After another big patron — Hugging Face — approached EleutherAI and nonprofit discussions kicked off, Biderman says. (Many EleutherAI staff were involved with the company’s BigScience effort, which sought to train and open source a model akin to GPT-3 over the course of a year.)

“EleutherAI has largely focused on large language models that are architecturally similar to ChatGPT in the past, and will likely continue to do so,” Biderman said. “Beyond training large language models, we are excited to devote more resources to ethics, interpretability and alignment work.”

One might wonder whether the involvement of commercially motivated ventures like Stability AI and Hugging Face — both of which are backed by substantial venture capital — might influence EleutherAI’s research. It’s a natural assumption — and it’s even evidence-backed. At least one study shows a direct correlation between donations and the likelihood that nonprofits speak up about a proposed government rule.

Biderman asserts that the EleutherAI Foundation will remain independent and says she doesn’t see a problem with the donor pool so far.

“We don’t develop models at the behest of commercial entities,” Biderman said. “If anything, I think that having a diverse sponsorship improves our independence. If we were fully funded by one tech company, that seems like a much bigger potential issue from our end.”

Another challenge the EleutherAI Foundation will have to overcome is ensuring its coffers don’t run dry. OpenAI is a cautionary tale; after being founded as a nonprofit in 2015, the company later transitioned to a “capped-profit” structure in order to fund its ongoing research.

Broadly speaking, nonprofit initiatives to fund AI research have been a mixed bag.

Among the success stories is the Allen Institute for AI (AI2), founded by the late Microsoft co-founder Paul Allen, which aims to achieve scientific breakthroughs in AI and machine learning.

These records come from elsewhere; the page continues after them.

(** *** Decimal integers *)

(** Digits, with single underscores between them. *)
Fixpoint decimal_value (acc : Z) (s : string) : option Z :=
  match s with
  | String c s' =>
      if isdigit c
      then decimal_value (10 * acc + Z.of_nat (nat_of_ascii c - 48)) s'
      else if Ascii.eqb c "_" then
        match s' with
        | String c' _ => if isdigit c' then decimal_value acc s' else None
        | EmptyString => None
        end
      else None
  | EmptyString => Some acc
  end.

Definition unsigned_decimal (s : string) : option Z :=
  match s with
  | String c _ => if isdigit c then decimal_value 0 s else None
  | EmptyString => None
  end.

(** The conversion of the concrete runs: an optional sign and at least
    one digit, single underscores allowed between digits, no more than 4300
    characters.  The lax conversion of pydantic accepts further spellings
    (white space around the number, a fraction part of zeros), which the
    runs do not use. *)
Definition decimal (s : string) : option Z :=
  if (4300 <? N.of_nat (String.length s))%N then None
  else
    match s with
    | String c s' =>
        if Ascii.eqb c "-" then option_map Z.opp (unsigned_decimal s')
        else if Ascii.eqb c "+" then unsigned_decimal s'
        else unsigned_decimal s
    | EmptyString => None
    end.
End MiniRegex.

Definition mini_regex : RegexLibrary := {|
  Pattern := MiniRegex.regex;
  compile := MiniRegex.compile;
  fullmatch := MiniRegex.fullmatch;
  prefixmatch := MiniRegex.prefixmatch
|}.

Definition decimal_core : PydanticCore := {|
  str_as_int := MiniRegex.decimal
|}.

(** ** The help text of a command, as the interface description lays it
    out: the description, a blank line, [Usage:] with the parser's help
    indented by four spaces, a blank line, and [Parameters:] with one
    indented [name: description] line per field. *)
Definition command_help_text (description usage : string)
    (parameters : list (string * string)) : string :=
  description ++ nl ++ nl ++ "Usage:" ++ nl ++ "    " ++ usage
    ++ nl ++ nl ++ "Parameters:"
    ++ String.concat ""
         (map (fun p : string * string =>
                 nl ++ "    " ++ fst p ++ ": " ++ snd p) parameters).

(** ** Decorators and the setup phase *)

(** [@d] in front of a definition [a]: the decorator expression is
    evaluated, then applied. *)
Definition decorate {St A B} (d : M St (A -> M St B)) (a : A) : M St B :=
  dec <- d ;; dec a.

(** The states of a game made with configuration [cfg] that the methods of
    [Game] can produce.  A decorator that [register_command] returned may be
    applied later, in any state of the same game. *)
Inductive reachable {D : Type} (cfg : GameConfig) : Game.t D -> Prop :=
| reachable_init : reachable cfg (Game.init cfg)
| reachable_command (g0 g : Game.t D) (name : string)
    (dec : Command.t D -> M (Game.t D) (Command.t D)) (command : Command.t D) :
    reachable cfg g0 ->
    fst (Game.register_command name g0) = Return dec ->
    reachable cfg g ->
    reachable cfg (snd (dec command g))
| reachable_task (g : Game.t D) (task_type : task_t) (task : Task D) :
    reachable cfg g ->
    reachable cfg (snd (decorate (Game.register_task task_type) task g)).

(** ** examples/example_game.py *)

Module Example.
Record ExampleGame : Type := {
  timer : Z;
  n_actions : Z;
  counter : Z
}.

Definition new_data : ExampleGame :=
  {| timer := 0; n_actions := 0; counter := 0 |}.

Definition new_world : World ExampleGame :=
  {| data := new_data; stdout := [] |}.

Definition update (f : ExampleGame -> ExampleGame)
    : M (World ExampleGame) unit :=
  fun w => (Return tt, {| data := f (data w); stdout := stdout w |}).

Definition background_task : Task ExampleGame :=
  update (fun d => {| timer := timer d + 1; n_actions := n_actions d;
                      counter := counter d |}).

Definition pre_command_task : Task ExampleGame :=
  update (fun d => {| timer := timer d; n_actions := n_actions d + 1;
                      counter := counter d |}).

Definition add_to_counter (z : Z) : M (World ExampleGame) unit :=
  update (fun d => {| timer := timer d; n_actions := n_actions d;
                      counter := counter d + z |}).

Definition AddCommand_schema : Schema := {|
  schema_doc := Some "A command to add a value to the counter.";
  model_fields :=
    [("value", {| annotation := t_int;
                  description := Some "The value to add to the counter.";
                  default := None |})]
|}.

Definition add_action : Action ExampleGame := {|
  action_doc := Some "Adds the value to the counter.";
  action_call := fun params =>
    match dict.lookup "value" params with
    | Some (VInt z) => add_to_counter z
    | _ => raise (RuntimeError "value")
    end
|}.

Definition AddMultipleCommand_schema : Schema := {|
  schema_doc := Some "A command to add multiple values to the counter.";
  model_fields :=
    [("values", {| annotation := t_generic_alias o_list t_int;
                   description := Some "The values to add to the counter.";
                   default := None |})]
|}.

Definition sum_ints (l : list value) : Z :=
  fold_left (fun acc v => match v with VInt z => acc + z | _ => acc end)%Z
            l 0%Z.

Definition addmul_action : Action ExampleGame := {|
  action_doc := Some "Adds the values to the counter.";
  action_call := fun params =>
    match dict.lookup "values" params with
    | Some (VList l) => add_to_counter (sum_ints l)
    | _ => raise (RuntimeError "values")
    end
|}.

(** A command as the run sees it: made by [create_command(regex=...)]
    from the schema, with its action bound. *)
Definition command (regex : string) (schema : Schema)
    (action : option (Action ExampleGame)) : Command.t ExampleGame :=
  match create_command (re := mini_regex) (core := decimal_core)
          None (Some regex) with
  | Return dec =>
      match action with
      | Some a => snd (Command.register_action a (dec schema))
      | None => dec schema
      end
  | Raise _ => Command.init schema base_CommandParser
  end.

Definition AddCommand : Command.t ExampleGame :=
  command "(?P<value>[\d-]+)" AddCommand_schema (Some add_action).

(** [RegexCommandParser(pattern)] on the matcher of the examples. *)
Definition regex_parser (pattern : string)
    : RegexCommandParser.t (re := mini_regex) :=
  match RegexCommandParser.init (re := mini_regex) pattern with
  | Some p => p
  | None =>
      @RegexCommandParser.Build_t mini_regex pattern
        (MiniRegex.r_empty : @Pattern mini_regex)
  end.

(** The match object of a line the pattern matches in full. *)
Definition match_of (p : RegexCommandParser.t (re := mini_regex))
    (line : string) : Match :=
  match fullmatch (RegexLibrary := mini_regex)
          (RegexCommandParser.cpattern p) line with
  | Some m => m
  | None => {| groupdict := []; captures := fun _ => [] |}
  end.

Definition add_parser := regex_parser "(?P<value>[\d-]+)".
Definition addmul_parser := regex_parser "(?:(?P<values>[\d-]+)\s{0,1})+".
Definition optional_parser := regex_parser "(?P<value>\d+)?".

(** The schema of "add-multiple" with its field spelled
    [typing.List[int]]. *)
Definition TypingListCommand_schema : Schema := {|
  schema_doc := Some "A command to add multiple values to the counter.";
  model_fields :=
    [("values", {| annotation := t_typing_alias o_list t_int;
                   description := Some "The values to add to the counter.";
                   default := None |})]
|}.

(** A schema whose field has a default, for a pattern whose group is
    optional. *)
Definition OptionalCommand_schema : Schema := {|
  schema_doc := None;
  model_fields :=
    [("value", {| annotation := t_optional t_int;
                  description := None;
                  default := Some (VInt 7) |})]
|}.

Definition AddMultipleCommand : Command.t ExampleGame :=
  command "(?:(?P<values>[\d-]+)\s{0,1})+" AddMultipleCommand_schema
    (Some addmul_action).

Definition ViewCommand_schema : Schema := {|
  schema_doc := Some "A command to view a value.";
  model_fields :=
    [("value", {| annotation := t_str;
                  description :=
                    Some ("The value to view. Can be " ++ dquote ++ "counter"
                          ++ dquote ++ ", " ++ dquote ++ "timer" ++ dquote
                          ++ ", or " ++ dquote ++ "n_actions" ++ dquote
                          ++ ".");
                  default := None |})]
|}.

(** [print(getattr(data, params.value))]; the pattern of the command lets
    only the three field names through, any other name has no attribute. *)
Definition view_action : Action ExampleGame := {|
  action_doc := Some "Views the value.";
  action_call := fun params w =>
    match dict.lookup "value" params with
    | Some (VStr name) =>
        if name =? "counter" then print (int_str (counter (data w))) w
        else if name =? "timer" then print (int_str (timer (data w))) w
        else if name =? "n_actions" then print (int_str (n_actions (data w))) w
        else raise (RuntimeError name) w
    | _ => raise (RuntimeError "value") w
    end
|}.

Definition ViewCommand : Command.t ExampleGame :=
  command "(?P<value>counter|timer|n_actions)" ViewCommand_schema
    (Some view_action).

Definition setup : M (Game.t ExampleGame) unit :=
  decorate (Game.register_task background) background_task ;;
  decorate (Game.register_task pre_command) pre_command_task ;;
  decorate (Game.register_command "add") AddCommand ;;
  decorate (Game.register_command "add-multiple") AddMultipleCommand ;;
  decorate (Game.register_command "view") ViewCommand ;;
  ret tt.

Definition game : Game.t ExampleGame :=
  snd (setup (create_game ExampleGame default_GameConfig)).

(** A second game, whose two hooks and single action write their names:
    the command "go" takes no parameters. *)
Definition GoCommand_schema : Schema :=
  {| schema_doc := None; model_fields := [] |}.

Definition go_action : Action ExampleGame :=
  {| action_doc := None; action_call := fun _ => print "action" |}.

Definition GoCommand : Command.t ExampleGame :=
  command "" GoCommand_schema (Some go_action).

Definition traced_setup : M (Game.t ExampleGame) unit :=
  decorate (Game.register_task pre_command) (print "before") ;;
  decorate (Game.register_task post_command) (print "after") ;;
  decorate (Game.register_command "go") GoCommand ;;
  ret tt.

Definition traced_game : Game.t ExampleGame :=
  snd (traced_setup (create_game ExampleGame default_GameConfig)).

(** A command that was given no action. *)
Definition IdleCommand : Command.t ExampleGame :=
  command "" GoCommand_schema None.
End Example.

(** ** game.py: the background loop

    The [while True] of [background_loop] never ends by itself.  Its first
    [turns] turns are embedded: the outcome says whether the coroutine has
    returned or is still in its loop.  [asyncio.sleep] lets time pass and
    leaves the world as it is.  [Game.run], which interleaves this loop
    with the input loop, is not embedded. *)

Inductive progress : Type := Finished | Running.

Definition asyncio_sleep {D} (delay : Q) : M (World D) unit := ret tt.

Fixpoint background_turns {D} (task : Task D) (delay : Q) (turns : nat)
    : M (World D) progress :=
  match turns with
  | O => ret Running
  | S turns' =>
      task ;;
      asyncio_sleep delay ;;
      background_turns task delay turns'
  end.

Definition background_loop {D} (self : Game.t D) (turns : nat)
    : M (World D) progress :=
  match Game.tasks self background with
  | Some task =>
      background_turns task (background_delay (Game.config self)) turns
  | None => ret Finished
  end.

(** ** Predicates on strings and worlds used in the statements *)

Fixpoint all_space (s : string) : bool :=
  match s with
  | String c s' => isspace c && all_space s'
  | EmptyString => true
  end.

Fixpoint no_space (s : string) : bool :=
  match s with
  | String c s' => negb (isspace c) && no_space s'
  | EmptyString => true
  end.

(** The string is not empty and does not start with white space. *)
Definition starts_with_text (s : string) : bool :=
  match s with
  | String c _ => negb (isspace c)
  | EmptyString => false
  end.

(** A coroutine that returns normally from every world. *)
Definition never_raises {D A} (c : M (World D) A) : Prop :=
  forall w, exists a w', c w = (Return a, w').

(** Whatever the [parse] of a command of the game raises is a
    [CommandParseError]. *)
Definition parse_errors_only {D} (g : Game.t D) : Prop :=
  forall name command line e,
    In (name, command) (Game.commands g) ->
    Command.parse command line = Raise e ->
    exists msg cause, e = CommandParseError msg cause.

(** No hook and no action of the game raises. *)
Definition quiet_hooks {D} (g : Game.t D) : Prop :=
  (forall k task, Game.tasks g k = Some task -> never_raises task)
  /\ forall name command a params,
       In (name, command) (Game.commands g) ->
       Command.action command = Some a ->
       never_raises (action_call a params).

(** * Properties *)

(** ** Dictionaries *)

Module dict_facts.
Section dict_facts.
Context {V : Type}.
Implicit Types (d : dict.t V) (k : string) (v : V).

Lemma mem_lookup k d :
  dict.mem k d = true <-> exists v, dict.lookup k d = Some v.
Proof.
  unfold dict.mem. destruct (dict.lookup k d) as [v|]; split.
  - intros _. now exists v.
  - reflexivity.
  - discriminate.
  - intros [v H]. discriminate.
Qed.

There’s also the Alan Turing Institute, the U.K.-based, government-funded national institute for data science and machine learning. Smaller promising efforts include AI startup Cohere’s Cohere For AI (despite its corporate ties) and Timnit Gebru’s Distributed AI Research, a global distributed research organization.

But for every AI2, there’s former Google chairman Eric Schmidt’s fund for AI research. Over $125 million in size, it attracted fresh controversy after Politico reported that Schmidt wields an unusually heavy sway over the White House Office of Science and Technology Policy.

Time will tell which direction the EleutherAI Foundation ultimately takes. Likely, the mission will evolve and change over time — in positive ways, we can only hope.